(** Dropping an access that the incoming one covers. *)
Lemma drop_step fuel m1 k a m2 b :
  continues m2 → (length m2 < fuel)%nat → cut_at m1 ((k, a) :: m2) b → b < e →
  isWrite t || isRead (type a) = true → k + numBytes a ≤ e →
  ∃ m', right_conflicts fuel true (m1 ++ m2) (cm_begin m2) b e op = Ok (true, m') ∧
    registered (m1 ++ (k, a) :: m2) b e t m'.
Proof.
  intros IH Hfuel Hc Hb Hs Hle. destruct (cut_head _ _ _ _ _ Hc) as (_ & _ & _ & Hbk & Hka).
  destruct (IH fuel m1 b) as (m' & -> & Hr); [lia | by eapply cut_drop | lia|].
  eexists. split; [done|]. eapply registered_step; [exact Hr| |].
  - intros w x. by apply covered_by.
  - rewrite !straddled_app, straddled_cons. tauto.
Qed.

(** Going past an access that begins at the position and is as strong. *)
Lemma past_step fuel m1 a m2 b :
  continues m2 → (length m2 < fuel)%nat → cut_at m1 ((b, a) :: m2) b →
  isRead t || isWrite (type a) = true → b + numBytes a < e →
  ∃ m', right_conflicts fuel true (m1 ++ (b, a) :: m2) (cm_begin m2) (b + numBytes a) e op = Ok (true, m') ∧
    registered (m1 ++ (b, a) :: m2) b e t m'.
Proof.
  intros IH Hfuel Hc Hs Hlt. destruct (cut_head _ _ _ _ _ Hc) as (_ & _ & _ & _ & Hka).
  replace (m1 ++ (b, a) :: m2) with ((m1 ++ [(b, a)]) ++ m2) by (by rewrite <-app_assoc).
  destruct (IH fuel (m1 ++ [(b, a)]) (b + numBytes a)) as (m' & -> & Hr); [lia | by eapply cut_past | lia|].
  destruct Hka as [? ? ? ?]. simpl in *.
  eexists. split; [done|]. eapply registered_step; [exact Hr| |apply straddled_from; lia].
  intros w x. rewrite <-app_assoc. simpl.
  destruct (decide (x < b + numBytes a)); [|naive_solver lia]. split; [|naive_solver lia].
  intros [?|[Hw Hx]]; [tauto|]. left. apply covered_here; [done.. | lia].
Qed.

=== Your assignment ===
Nothing except a number is needed: how many lines of the entries contain the word "isRead"?

=== Exercise answer ===
2